The Kokoro Dancers performing in Wreck Beach July 2010

Kokoro Dance
15th Annual Wreck Beach Butoh

Dates and Venue 10 & 11 July @10.30 am & 11.15 am resp.| Foot of the #4 Trail (West of the UBC Museum of Anthropology, Vancouver

Reviewer Ed Farolan

Fully nude dancers clad in white makeup slowly make their way to the beach as the audience follows them. Their movements remind one of the dance steps in the Kabuki and Noh tradition. hey finally reach the water and do movements reminiscente of Esther Williams movies. The only difference: no coordination. Each one swims in individual syles.

The crowd (some audience members shed their clothes) follows them as they leave the water, moving southward on the beach, slowly, deliberately, with Tai-Chi/Kung-Fu movements. The crowd surrounds them. (Meantime, ladies carrying $5 donation boxes go around soliciting. Some give, and naturally, others don't.)

All of a sudden, there are violent movements as the dancers lie down on the sand and roll like dogs, shout and scream, then they go to sleep, wake up, continue their movements, imitating birds now, then humans, fauna and flora mix in their movements.

The music is the sound of the waves, and after an hour, the dancers slowly return to the sea, with wos and hurrahs from an applauding audience, appreciative of this performance.
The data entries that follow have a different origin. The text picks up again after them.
Lemma week_ok tz t : exact (fixed_at tz t) →
  let absolute := fixed_at tz t / 86400 in
  ∃ w, CFAbsoluteTimeGetWeekOfYear tz t = Some w ∧
    (iso_week absolute w ∨
     w = 53 ∧ iso_week absolute 52 ∧
     ∃ y d, absolute = absolute_day y 1 d ∧ (absolute_day y 1 1 mod 7 = 5 ∧ 1 ≤ d ≤ 2 ∨ absolute_day y 1 1 mod 7 = 6 ∧ d = 1)).
Proof.
  intros Hexact a. unfold CFAbsoluteTimeGetWeekOfYear. destruct (day_of_exact _ Hexact) as [-> Hrange]. fold a in Hrange |- *.
  cbn [mbind option_bind].
  destruct (ymd_from_absolute_ok a) as (y & m & d & -> & Hv & Ha); [lia|]. cbn [mbind option_bind].
  destruct (year_bounds y m d (2 ^ 37) Hv) as [Hdby _]; [lia|lia|]. pose proof Hv as [Hm Hd].
  rewrite (first_january y) by lia. cbn [mbind option_bind]. rewrite mod_to_int by (unfold exact; lia). cbv zeta.
  rewrite before_month_ok by done. cbn [mbind option_bind].
  set (B := days_before_year y) in *. set (n := before_month m (isleap y) + d - 1).
  assert (Han : a = B + n) by (unfold n; rewrite <- Ha; unfold absolute_day, B; lia).
  pose proof (before_month_bound m (isleap y) Hm) as [Hb1 Hb2]. fold (year_length y) in Hb2.
  replace (before_month m (isleap y) + d) with (n + 1) by (unfold n; lia).
  pose proof (days_before_year_succ y) as Hs. fold B in Hs.
  pose proof (days_before_year_succ (y - 1)) as Hp. replace (y - 1 + 1) with y in Hp by lia. fold B in Hp.
  pose proof (year_length_bounds y). pose proof (year_length_bounds (y - 1)).
  assert (Hjan : m = 1 → n = d - 1) by (intros ->; apply day_of_year_january).
  assert (Hdec : m = 12 → n = year_length y - 31 + d - 1).
  { intros ->. pose proof (before_month_year y) as Hy. rewrite december_length in Hy. unfold n. lia. }
  assert (H31 : m ≠ 1 → 31 ≤ n).
  { intros. pose proof (before_month_mono 1 m (isleap y)) as Hx. rewrite january_length in Hx.
    pose proof (before_month_bound 1 (isleap y)). lia. }
  assert (H32 : m ≠ 12 → n ≤ year_length y - 32).
  { intros. pose proof (before_month_mono m 12 (isleap y)) as Hx. pose proof (before_month_year y) as Hy.
    rewrite december_length in Hy. lia. }
  set (k := B mod 7). assert (Hk : 0 ≤ k < 7) by (unfold k; zdiv).
  assert (Hin : ¬ (n - (B + n) mod 7 + 3 < 0) → thursday (B + n) < B + year_length y →
    iso_week a ((n + 1 + Z.rem (k + 1 - 11) 7 + 2) ÷ 7 + 1)).
  { intros Hge Hlt. exists y. rewrite Han. fold B. split; [unfold thursday in *; lia|].
    apply week_in_year; [unfold n; lia|done|done]. }
  destruct (in_previous_year m d (k + 1)) eqn:Hc1.
  { eexists. split; [done|]. apply in_previous_year_iff in Hc1 as [-> Hf]. specialize (Hjan eq_refl).
    assert (Ht : thursday a = B - k + 3) by (unfold thursday; rewrite Han; unfold k in *; zdiv).
    assert (Hw : iso_week a ((year_length (y - 1) + 3 - k) / 7 + 1)).
    { exists (y - 1). replace (y - 1 + 1) with y by lia. fold B. rewrite Ht, Hp. split; [lia|]. f_equal. f_equal. lia. }
    assert (HB : absolute_day y 1 1 = B) by (unfold absolute_day; pose proof (day_of_year_january y 1); fold B; lia).
    destruct Hf as [[Hk4 Hd4]|[[Hk5 Hd5]|[Hk6 Hd6]]].
    - left. rewrite Hk4 in Hw. replace 53 with ((year_length (y - 1) + 3 - 4) / 7 + 1) by zdiv. done.
    - rewrite Hk5 in Hw. destruct (decide (year_length (y - 1) = 366)) as [E|E]; [left|right].
      + rewrite E in Hw. exact Hw.
      + replace ((year_length (y - 1) + 3 - 5) / 7 + 1) with 52 in Hw by zdiv. split; [done|]. split; [done|].
        exists y, d. rewrite HB. fold k. split; [done|]. lia.
    - rewrite Hk6 in Hw. right. replace ((year_length (y - 1) + 3 - 6) / 7 + 1) with 52 in Hw by zdiv.
      split; [done|]. split; [done|]. exists y, d. rewrite HB. fold k. split; [done|]. lia. }
  assert (Hge : ¬ (n - (B + n) mod 7 + 3 < 0)).
  { intros Hneg. assert (m = 1) by (destruct (decide (m = 1)); [done|]; zdiv).
    subst m. specialize (Hjan eq_refl). 
    assert ((B + n) mod 7 = k + n) by (unfold k in *; zdiv).
    assert (in_previous_year 1 d (k + 1) = true); [|congruence].
    apply in_previous_year_iff. pose proof (Z.mod_pos_bound (B + n) 7). lia. }
  destruct ((12 =? m) && (28 <? d)) eqn:Hc2.
  - rewrite first_january by lia. cbn [mbind option_bind]. rewrite mod_to_int by (unfold exact; lia). cbv zeta. zbool.
    assert (m = 12) as -> by lia. specialize (Hdec eq_refl). rewrite december_length in Hd.
    set (k2 := days_before_year (y + 1) mod 7). assert (Hk2 : k2 = (B + year_length y) mod 7) by (unfold k2; by rewrite Hs).
    destruct (in_next_year d (k2 + 1)) eqn:Hc3.
    + eexists. split; [done|]. left. apply in_next_year_iff in Hc3.
      pose proof (days_before_year_succ (y + 1)). pose proof (year_length_bounds (y + 1)).
      exists (y + 1). unfold thursday. rewrite Han, Hdec. rewrite Hs in *. split; zdiv.
    + eexists. split; [done|]. left. apply Hin; [done|]. unfold thursday.
      apply not_true_iff_false in Hc3. rewrite in_next_year_iff in Hc3. zdiv.
  - eexists. split; [done|]. left. apply Hin; [done|]. unfold thursday.
    destruct (decide (m = 12)) as [->|Hne]; [|specialize (H32 Hne); zdiv].
    specialize (Hdec eq_refl). assert (d ≤ 28).
    { apply andb_false_iff in Hc2 as [Hc2|Hc2]; zbool; lia. }
    zdiv.
Qed.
I'm ready for a swim myself, and I ask one of the performers as they leave the water, "How's the water?" And he answers, "Just right.".

It was indeed a beautiful warm day, and the tiring way up to Marine Drive is another long, hectic story.

Wreck Beach Butoh was first launched in 1996 by Jay Hirabayashi and Barbara Bourget – founders of the veteran butoh company, Kokoro Dance. Fifteen years later, it has become the signature piece for Kokoro Dance offering audiences and participants alike a dance experience specifically created for Wreck Beach, Canada’s first and largest clothing-optional beach.